*** Block opens ***
(** After [n] steps the distance is at most the first one over
    [1 + n * alpha]. *)
Lemma abs_error_bound (s : Q) (n : nat) :
  Qabs (smooth alpha t n s - t) * (1 + inject_Z (Z.of_nat n) * alpha)
  <= Qabs (s - t).
Proof.
  induction n as [|n IH].
  - cbn [smooth Z.of_nat inject_Z]. generalize (Qabs (s - t)). intros q.
    ring_simplify. lra.
  - cbn [smooth]. rewrite abs_error_step.
    rewrite Nat2Z.inj_succ, <- Z.add_1_r, inject_Z_plus.
    set (d := Qabs (smooth alpha t n s - t)) in *.
    set (k := inject_Z (Z.of_nat n)) in *.
    assert (0 <= d) by apply Qabs_nonneg.
    assert (0 <= k) by apply inject_nat_nonneg.
    assert (0 <= d * ((k + 1) * (alpha * alpha))).
    { apply Qmult_le_0_compat; [assumption|].
      apply Qmult_le_0_compat; [lra|]. apply Qmult_le_0_compat; lra. }
    setoid_replace ((1 - alpha) * d * (1 + (k + inject_Z 1) * alpha))
      with (d * (1 + k * alpha) - d * ((k + 1) * (alpha * alpha)))
      by (change (inject_Z 1) with 1; ring).
    lra.
Qed.

Lemma smooth_converges (s eps : Q) :
  0 < eps ->
  exists N, forall m, (N <= m)%nat -> Qabs (smooth alpha t m s - t) < eps.
Proof.
  intros Heps.
  set (D := Qabs (s - t)).
  exists (Z.to_nat (Qceiling (D / (eps * alpha)))).
  intros m Hm.
  apply Qnot_le_lt. intros Hge.
  pose proof (abs_error_bound s m) as Hb. fold D in Hb.
  set (d := Qabs (smooth alpha t m s - t)) in *.
  set (k := inject_Z (Z.of_nat m)) in *.
  assert (HD : 0 <= D) by apply Qabs_nonneg.
  assert (Hea : 0 < eps * alpha) by (apply Qmult_lt_0_compat; lra).
  assert (Hk : D / (eps * alpha) <= k).
  { apply Qle_trans with (inject_Z (Qceiling (D / (eps * alpha)))).
    - apply Qle_ceiling.
    - unfold k. rewrite <- Zle_Qle. lia. }
  assert (Hk0 : 0 <= k) by apply inject_nat_nonneg.
  assert (HD' : D <= k * (eps * alpha)).
  { setoid_replace D with (D / (eps * alpha) * (eps * alpha)) at 1
      by (field; lra).
    apply Qmult_le_compat_r; lra. }
  assert (Hka : 0 <= k * alpha) by (apply Qmult_le_0_compat; lra).
  assert (H1 : eps * (1 + k * alpha) <= d * (1 + k * alpha))
    by (apply Qmult_le_compat_r; lra).
  lra.
Qed.

End Approach.

(** The render callback of [part_000], run [n] times with the targets
    fixed, smooths the rotation by 0.05 and the scale by 0.1. *)
Lemma useFrame_iter (n : nat) (h : Hud) (e : Earth) :
  earthRef h = Some e ->
  exists e', earthRef (Nat.iter n useFrame h) = Some e' /\
    rotation_y e' = smooth 0.05 (y (earthRotation h)) n (rotation_y e) /\
    rotation_x e' = smooth 0.05 (x (earthRotation h)) n (rotation_x e) /\
    scale_x e' = smooth 0.1 (earthScale h) n (scale_x e) /\
    earthRotation (Nat.iter n useFrame h) = earthRotation h /\
    earthScale (Nat.iter n useFrame h) = earthScale h.
Proof.
  intros He. induction n as [|n (e' & He' & Hy & Hx & Hs & Hr & Hc)].
  - exists e. now repeat split.
  - change (Nat.iter (S n) useFrame h) with (useFrame (Nat.iter n useFrame h)).
    cbn [smooth]. rewrite <- Hy, <- Hx, <- Hs, <- Hr, <- Hc.
    set (h' := Nat.iter n useFrame h) in *.
    unfold useFrame. rewrite He'. cbv zeta.
    eexists.
    destruct (find _ CONTINENTS); cbn; repeat split; reflexivity.
Qed.

(** In exact arithmetic, with [alpha] one of 0.05 and 0.1, the smoothed
    values move toward the target from the side they start on and never pass
    it; they come as close to it as one asks; from a start different from the
    target they never equal it, and from a start equal to it they stay on
    it. *)
Lemma smooth_exact_approach (alpha t s : Q) (n : nat) :
  alpha = 0.05 \/ alpha = 0.1 ->
  (s <= t -> smooth alpha t n s <= smooth alpha t (S n) s <= t) /\
  (t <= s -> t <= smooth alpha t (S n) s <= smooth alpha t n s) /\
  (~ s == t -> ~ smooth alpha t n s == t) /\
  (s == t -> smooth alpha t n s == t) /\
  (forall eps, 0 < eps ->
     exists N, forall m, (N <= m)%nat -> Qabs (smooth alpha t m s - t) < eps).
Proof.
  intros Halpha.
  assert (Hpos : 0 < alpha) by (destruct Halpha; subst; reflexivity).
  assert (Hlt : alpha < 1) by (destruct Halpha; subst; reflexivity).
  split; [|split; [|split; [|split]]].
  - intros Hs. cbn [smooth]. apply lerp_below; auto.
    now apply smooth_below.
  - intros Hs. cbn [smooth]. apply lerp_above; auto.
    now apply smooth_above.
  - now apply smooth_apart.
  - intros Hs. apply Qle_antisym.
    + apply smooth_below; auto. lra.
    + apply smooth_above; auto. lra.
  - intros eps Heps. now apply smooth_converges.
Qed.

(** On binary64 numbers a value that [lerp64] maps to itself is kept for
    good. *)
Lemma smooth64_stalls (alpha target s c : PrimFloat.float) (k : nat) :
  smooth64 alpha target k s = c ->
  lerp64 c target alpha = c ->
  forall m, (k <= m)%nat -> smooth64 alpha target m s = c.
Proof.
  intros Hk Hfix m Hm. induction Hm as [|m Hm IH]; [exact Hk|].
  cbn [smooth64]. now rewrite IH.
Qed.

(** C5, as the code computes it. In exact arithmetic, with [alpha] one of
    0.05 and 0.1, the sequence moves toward the target from the side it
    starts on, never passes it, comes as close to it as one asks and, from a
    start different from the target, never equals it. On the binary64 numbers
    of the code none of this holds for all starts and targets: [lerp(3, 3,
    0.05)] is below 3; from 4.8 toward 3 the value is exactly 3 at frame
    653 and below 3 from frame 654 on, for good; from 0 toward 2 the value
    stays short of 2 from frame 670 on, for good. *)
Theorem C5_lerp_exact_and_binary64 (alpha t s : Q) (n : nat) :
  alpha = 0.05 \/ alpha = 0.1 ->
  ((s <= t -> smooth alpha t n s <= smooth alpha t (S n) s <= t) /\
   (t <= s -> t <= smooth alpha t (S n) s <= smooth alpha t n s) /\
   (~ s == t -> ~ smooth alpha t n s == t) /\
   (s == t -> smooth alpha t n s == t) /\
   (forall eps, 0 < eps ->
      exists N, forall m, (N <= m)%nat -> Qabs (smooth alpha t m s - t) < eps)) /\
  (PrimFloat.ltb (lerp64 3 3 0.05) 3 = true /\
   smooth64 0.05 3 653 4.8 = 3%float /\
   (forall m, (654 <= m)%nat ->
      smooth64 0.05 3 m 4.8 = 0x1.7ffffffffffffp+1%float) /\
   PrimFloat.ltb 0x1.7ffffffffffffp+1 3 = true /\
   (forall m, (670 <= m)%nat ->
      smooth64 0.05 2 m 0 = 0x1.ffffffffffff7p+0%float) /\
   PrimFloat.ltb 0x1.ffffffffffff7p+0 2 = true).
Proof.
  intros Halpha. split; [now apply smooth_exact_approach|].
  split; [vm_compute; reflexivity|].
  split; [vm_compute; reflexivity|].
  split; [apply smooth64_stalls; vm_compute; reflexivity|].
  split; [vm_compute; reflexivity|].
  split; [apply smooth64_stalls; vm_compute; reflexivity|].
  vm_compute; reflexivity.
Qed.

(** ** The two copies *)


(** ** The scale stays in range *)

Lemma lerp_range (a b : Q) :
  0.5 <= a <= 2.5 -> 0.5 <= b <= 2.5 -> 0.5 <= lerp a b 0.1 <= 2.5.
Proof. unfold lerp. intros Ha Hb. lra. Qed.

Lemma useFrame_scaleOK (h : Hud) : scaleOK h -> scaleOK (useFrame h).
Proof.
  unfold scaleOK, useFrame. intros [Ht He].
  destruct (earthRef h) as [e|] eqn:E; [|rewrite E; now split].
  cbv zeta. destruct He as (Hx & _).
  pose proof (lerp_range _ _ Hx Ht).
  destruct (find _ CONTINENTS); cbn; tauto.
Qed.

Lemma onresult_scaleOK now transcript j :
  scaleOK (hud j) -> scaleOK (hud (onresult now transcript j)).
Proof.
  destruct (onresult_frame now transcript j) as (Es & _ & _ & Er).
  unfold scaleOK. rewrite Es, Er. intros H. exact H.
Qed.

Lemma processHand_scaleOK now W H landmarks j j' :
  processHand now W H landmarks j = Some j' ->
  scaleOK (hud j) -> scaleOK (hud j').
Proof.
  unfold processHand.
  destruct (nth_error landmarks 0) as [w|], (nth_error landmarks 4) as [t|],
    (nth_error landmarks 8) as [i|], (nth_error landmarks 9) as [m|];
    try discriminate.
  cbv zeta.
  destruct (Qgtb (x w) 0.5).
  - destruct (negb (now - lastCmdTimeRef j <? 3000)%Z); intros [= <-]; auto.
    unfold scaleOK. cbn. intros [_ He]. split; [apply rawScale_range | exact He].
  - destruct (Qltb (getDistance t i) 0.05); intros [= <-]; auto.
Qed.

Lemma step_scaleOK ev j j' :
  step ev j = Some j' -> scaleOK (hud j) -> scaleOK (hud j').
Proof.
  destruct ev as [now transcript|now W H landmarks|]; cbn [step].
  - intros [= <-]. apply onresult_scaleOK.
  - apply processHand_scaleOK.
  - intros [= <-]. apply useFrame_scaleOK.
Qed.

(** The application starts in range. *)
Lemma Jarvis0_scaleOK (innerWidth : Q) : scaleOK (hud (Jarvis0 innerWidth)).
Proof. unfold scaleOK. cbn. lra. Qed.

(** C10. From a state whose scale target and rendered scale are in
    [0.5, 2.5], as the initial state is, every state that recognition
    results, hands and rendered frames lead to has its scale target and its
    rendered scale in [0.5, 2.5]. *)
Theorem C10_scale_stays_in_range (evs : list Event) (j0 j : Jarvis) :
  scaleOK (hud j0) ->
  run evs j0 = Some j ->
  scaleOK (hud j).
Proof.
  revert j0. induction evs as [|ev rest IH]; intros j0 H0 Hrun.
  - now injection Hrun as <-.
  - cbn [run] in Hrun. destruct (step ev j0) as [j1|] eqn:E; [|discriminate].
    apply (IH j1); [|exact Hrun]. now apply (step_scaleOK ev j0).
Qed.

(** A detect-loop iteration is the run of its hands. *)
Lemma detectLoop_run W H hands j :
  detectLoop W H hands j
  = run (map (fun nl => Hand (fst nl) W H (snd nl)) hands) j.
Proof.
  revert j. induction hands as [|[now l] rest IH]; intros j; [reflexivity|].
  cbn [detectLoop map run step fst snd].
  now destruct (processHand now W H l j).
Qed.

(** A run whose hands all have at least ten landmarks never raises. *)
Lemma run_total (evs : list Event) : forall j,
  Forall (fun ev => match ev with
                    | Hand _ _ _ l => (10 <= List.length l)%nat
                    | _ => True
                    end) evs ->
  exists j', run evs j = Some j'.
Proof.
  induction evs as [|ev rest IH]; intros j Hall; [now exists j|].
  inversion Hall as [|? ? Hev Hrest]; subst. cbn [run].
  destruct ev as [now transcript|now W H l|]; cbn [step].
  - now apply IH.
  - destruct (processHand_total now W H l j Hev) as [j' ->]. now apply IH.
  - now apply IH.
Qed.

(** ** Whole iterations of the detect loop *)

(** The callback raises exactly on a hand of fewer than ten landmarks. *)
Lemma processHand_None_iff now W H landmarks j :
  processHand now W H landmarks j = None <-> (List.length landmarks < 10)%nat.
Proof.
  split.
  - intros E. destruct (Nat.lt_ge_cases (List.length landmarks) 10) as [|Hge];
      [assumption|].
    destruct (processHand_total now W H landmarks j Hge) as [j' E'].
    rewrite E in E'. discriminate E'.
  - intros Hlt. unfold processHand.
    assert (E9 : nth_error landmarks 9 = None) by (apply nth_error_None; lia).
    rewrite E9.
    now destruct (nth_error landmarks 0), (nth_error landmarks 4),
      (nth_error landmarks 8).
Qed.

(** An iteration raises exactly when one of its hands has fewer than ten
    landmarks; an iteration without hands changes nothing. *)
Theorem detectLoop_raises_iff W H hands j :
  (detectLoop W H hands j = None <->
   Exists (fun nl => (List.length (snd nl) < 10)%nat) hands) /\
  detectLoop W H [] j = Some j.
Proof.
  split; [|reflexivity].
  revert j. induction hands as [|[now l] rest IH]; intros j; cbn [detectLoop].
  - split; [discriminate | intros E; inversion E].
  - destruct (processHand now W H l j) as [j1|] eqn:E.
    + rewrite IH. split.
      * intros Hex. now apply Exists_cons_tl.
      * intros Hex. inversion Hex as [? ? Hhd|? ? Htl]; subst; [|assumption].
        apply (processHand_None_iff now W H l j) in Hhd.
        rewrite E in Hhd. discriminate Hhd.
    + split; [|reflexivity]. intros _. apply Exists_cons_hd.
      now apply (processHand_None_iff now W H l j).
Qed.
*** Block closes ***
What to produce: Search the material for "unfold" and copy each matching line.

Solution to this task:
    - unfold k. rewrite <- Zle_Qle. lia. }
    unfold useFrame. rewrite He'. cbv zeta.
Proof. unfold lerp. intros Ha Hb. lra. Qed.
  unfold scaleOK, useFrame. intros [Ht He].
  unfold scaleOK. rewrite Es, Er. intros H. exact H.
  unfold processHand.
    unfold scaleOK. cbn. intros [_ He]. split; [apply rawScale_range | exact He].
Proof. unfold scaleOK. cbn. lra. Qed.
  - intros Hlt. unfold processHand.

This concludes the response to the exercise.